--- EXCERPTED RECORDS Enclosed Below ---

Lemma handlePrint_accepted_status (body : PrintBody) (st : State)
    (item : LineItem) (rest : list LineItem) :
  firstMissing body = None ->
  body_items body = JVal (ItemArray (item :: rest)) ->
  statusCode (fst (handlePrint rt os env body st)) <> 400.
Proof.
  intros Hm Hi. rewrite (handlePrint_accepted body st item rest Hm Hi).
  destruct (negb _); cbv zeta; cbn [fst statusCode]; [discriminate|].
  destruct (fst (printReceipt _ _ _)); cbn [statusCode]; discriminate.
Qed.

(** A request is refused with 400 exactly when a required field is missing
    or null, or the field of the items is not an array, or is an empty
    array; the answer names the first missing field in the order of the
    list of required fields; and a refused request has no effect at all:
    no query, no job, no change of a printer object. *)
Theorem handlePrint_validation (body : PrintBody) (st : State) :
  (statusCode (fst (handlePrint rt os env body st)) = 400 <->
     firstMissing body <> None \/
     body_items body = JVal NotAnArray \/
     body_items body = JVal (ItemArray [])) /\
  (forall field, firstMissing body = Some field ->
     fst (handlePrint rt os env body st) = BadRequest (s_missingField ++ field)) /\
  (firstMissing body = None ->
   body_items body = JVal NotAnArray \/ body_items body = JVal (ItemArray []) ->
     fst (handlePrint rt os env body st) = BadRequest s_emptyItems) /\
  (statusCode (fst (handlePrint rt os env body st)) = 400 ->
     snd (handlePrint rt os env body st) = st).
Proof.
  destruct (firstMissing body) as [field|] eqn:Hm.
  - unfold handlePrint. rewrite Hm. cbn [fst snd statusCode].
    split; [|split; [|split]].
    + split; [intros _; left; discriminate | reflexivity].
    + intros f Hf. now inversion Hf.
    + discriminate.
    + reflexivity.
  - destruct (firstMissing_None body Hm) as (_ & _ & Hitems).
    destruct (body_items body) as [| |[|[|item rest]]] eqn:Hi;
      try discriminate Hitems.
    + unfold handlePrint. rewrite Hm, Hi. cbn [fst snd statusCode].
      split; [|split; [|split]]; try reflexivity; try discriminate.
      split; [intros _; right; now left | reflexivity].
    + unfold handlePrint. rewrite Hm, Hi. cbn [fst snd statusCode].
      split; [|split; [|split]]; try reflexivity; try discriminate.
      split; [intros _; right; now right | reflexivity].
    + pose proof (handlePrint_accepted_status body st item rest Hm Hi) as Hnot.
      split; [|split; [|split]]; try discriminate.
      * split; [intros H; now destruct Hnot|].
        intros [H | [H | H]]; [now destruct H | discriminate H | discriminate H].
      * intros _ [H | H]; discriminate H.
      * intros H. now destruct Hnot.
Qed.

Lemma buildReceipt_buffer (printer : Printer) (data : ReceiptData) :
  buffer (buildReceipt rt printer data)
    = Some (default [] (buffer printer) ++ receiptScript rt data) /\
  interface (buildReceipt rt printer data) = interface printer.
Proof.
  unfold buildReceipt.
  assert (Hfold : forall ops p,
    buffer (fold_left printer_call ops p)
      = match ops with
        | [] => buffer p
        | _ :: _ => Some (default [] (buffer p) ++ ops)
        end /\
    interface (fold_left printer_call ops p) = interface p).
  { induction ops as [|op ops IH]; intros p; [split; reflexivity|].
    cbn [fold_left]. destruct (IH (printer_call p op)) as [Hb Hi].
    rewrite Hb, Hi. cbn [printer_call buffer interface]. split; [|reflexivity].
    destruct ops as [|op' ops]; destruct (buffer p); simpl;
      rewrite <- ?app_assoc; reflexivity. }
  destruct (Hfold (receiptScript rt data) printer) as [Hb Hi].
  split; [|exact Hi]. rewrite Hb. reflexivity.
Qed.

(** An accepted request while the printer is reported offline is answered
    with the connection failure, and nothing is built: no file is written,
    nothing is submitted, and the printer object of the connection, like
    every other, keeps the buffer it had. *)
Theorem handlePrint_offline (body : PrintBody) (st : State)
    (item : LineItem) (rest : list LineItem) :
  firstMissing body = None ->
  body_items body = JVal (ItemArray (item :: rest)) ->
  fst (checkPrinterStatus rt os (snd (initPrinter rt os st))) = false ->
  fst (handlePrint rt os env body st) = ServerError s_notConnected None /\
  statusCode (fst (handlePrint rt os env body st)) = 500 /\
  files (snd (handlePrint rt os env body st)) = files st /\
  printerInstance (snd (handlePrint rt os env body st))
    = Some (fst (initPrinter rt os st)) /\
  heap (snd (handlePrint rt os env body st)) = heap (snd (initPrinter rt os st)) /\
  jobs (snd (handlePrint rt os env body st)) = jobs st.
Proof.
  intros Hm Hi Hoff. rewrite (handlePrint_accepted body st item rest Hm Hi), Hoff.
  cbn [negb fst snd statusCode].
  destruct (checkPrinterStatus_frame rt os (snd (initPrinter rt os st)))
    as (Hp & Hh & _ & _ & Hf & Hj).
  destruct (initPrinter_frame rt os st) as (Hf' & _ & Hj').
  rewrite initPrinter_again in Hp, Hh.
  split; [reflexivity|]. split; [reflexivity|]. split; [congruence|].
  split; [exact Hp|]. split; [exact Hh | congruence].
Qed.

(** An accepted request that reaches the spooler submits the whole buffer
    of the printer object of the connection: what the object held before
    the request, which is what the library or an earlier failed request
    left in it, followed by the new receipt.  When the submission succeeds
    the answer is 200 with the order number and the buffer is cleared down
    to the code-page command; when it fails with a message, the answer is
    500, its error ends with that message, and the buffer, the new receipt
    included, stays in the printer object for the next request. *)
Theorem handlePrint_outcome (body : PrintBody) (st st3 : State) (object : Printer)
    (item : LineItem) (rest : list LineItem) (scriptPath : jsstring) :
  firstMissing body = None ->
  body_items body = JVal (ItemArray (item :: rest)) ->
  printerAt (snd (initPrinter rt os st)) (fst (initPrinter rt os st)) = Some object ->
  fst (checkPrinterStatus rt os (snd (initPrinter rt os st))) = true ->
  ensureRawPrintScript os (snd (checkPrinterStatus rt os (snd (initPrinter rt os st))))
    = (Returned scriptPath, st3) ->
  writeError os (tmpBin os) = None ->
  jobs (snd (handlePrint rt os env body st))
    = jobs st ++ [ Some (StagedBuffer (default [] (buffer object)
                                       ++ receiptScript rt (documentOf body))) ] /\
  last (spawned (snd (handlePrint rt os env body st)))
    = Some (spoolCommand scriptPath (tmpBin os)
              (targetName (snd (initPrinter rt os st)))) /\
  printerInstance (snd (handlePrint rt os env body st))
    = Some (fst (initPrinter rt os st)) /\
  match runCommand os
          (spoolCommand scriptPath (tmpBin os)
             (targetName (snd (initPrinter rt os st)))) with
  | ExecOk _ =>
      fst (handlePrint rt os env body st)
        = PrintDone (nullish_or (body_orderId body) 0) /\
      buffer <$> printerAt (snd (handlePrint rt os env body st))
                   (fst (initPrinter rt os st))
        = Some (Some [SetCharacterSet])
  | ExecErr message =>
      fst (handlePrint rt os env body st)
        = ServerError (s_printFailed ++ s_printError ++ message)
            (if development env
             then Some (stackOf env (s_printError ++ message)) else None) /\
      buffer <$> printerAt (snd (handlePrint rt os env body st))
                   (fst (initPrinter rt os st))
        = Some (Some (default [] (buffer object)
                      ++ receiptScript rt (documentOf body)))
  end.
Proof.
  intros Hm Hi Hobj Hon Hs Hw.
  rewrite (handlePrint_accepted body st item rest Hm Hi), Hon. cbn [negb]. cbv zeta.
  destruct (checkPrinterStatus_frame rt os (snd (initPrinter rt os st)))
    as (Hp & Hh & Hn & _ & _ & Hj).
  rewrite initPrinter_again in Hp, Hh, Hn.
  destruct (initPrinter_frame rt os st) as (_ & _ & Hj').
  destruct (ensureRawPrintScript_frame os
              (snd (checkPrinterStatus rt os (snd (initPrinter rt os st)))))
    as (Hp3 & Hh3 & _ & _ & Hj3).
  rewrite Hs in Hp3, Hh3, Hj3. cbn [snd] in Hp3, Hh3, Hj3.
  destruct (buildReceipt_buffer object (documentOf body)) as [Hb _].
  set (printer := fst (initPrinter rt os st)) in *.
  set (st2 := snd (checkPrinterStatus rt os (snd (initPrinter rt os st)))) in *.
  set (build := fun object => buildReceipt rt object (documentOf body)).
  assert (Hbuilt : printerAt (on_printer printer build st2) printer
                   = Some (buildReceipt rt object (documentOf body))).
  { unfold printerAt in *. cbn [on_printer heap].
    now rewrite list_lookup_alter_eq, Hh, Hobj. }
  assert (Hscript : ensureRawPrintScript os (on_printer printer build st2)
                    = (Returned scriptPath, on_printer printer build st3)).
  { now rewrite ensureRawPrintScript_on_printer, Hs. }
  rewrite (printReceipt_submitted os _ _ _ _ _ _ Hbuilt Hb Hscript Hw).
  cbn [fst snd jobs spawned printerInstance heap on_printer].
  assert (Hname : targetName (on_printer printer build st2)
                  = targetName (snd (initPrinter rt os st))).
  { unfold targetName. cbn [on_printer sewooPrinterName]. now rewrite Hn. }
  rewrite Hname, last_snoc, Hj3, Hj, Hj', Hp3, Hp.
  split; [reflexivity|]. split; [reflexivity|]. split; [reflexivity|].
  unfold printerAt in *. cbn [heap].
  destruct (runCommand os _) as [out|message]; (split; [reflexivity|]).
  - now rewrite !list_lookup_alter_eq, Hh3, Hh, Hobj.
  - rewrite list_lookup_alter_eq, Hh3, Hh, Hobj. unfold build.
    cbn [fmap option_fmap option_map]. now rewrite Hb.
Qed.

--- End of Enclosed EXCERPTED RECORDS ---

● WHAT YOU HAVE TO DO
An exact copy of the lines from the one with "rewrite Hname, last_snoc, Hj3, Hj, Hj', Hp3, Hp." to the final line of the entries is all that the answer should hold.

● ANSWER SECTION
  rewrite Hname, last_snoc, Hj3, Hj, Hj', Hp3, Hp.
  split; [reflexivity|]. split; [reflexivity|]. split; [reflexivity|].
  unfold printerAt in *. cbn [heap].
  destruct (runCommand os _) as [out|message]; (split; [reflexivity|]).
  - now rewrite !list_lookup_alter_eq, Hh3, Hh, Hobj.
  - rewrite list_lookup_alter_eq, Hh3, Hh, Hobj. unfold build.
    cbn [fmap option_fmap option_map]. now rewrite Hb.
Qed.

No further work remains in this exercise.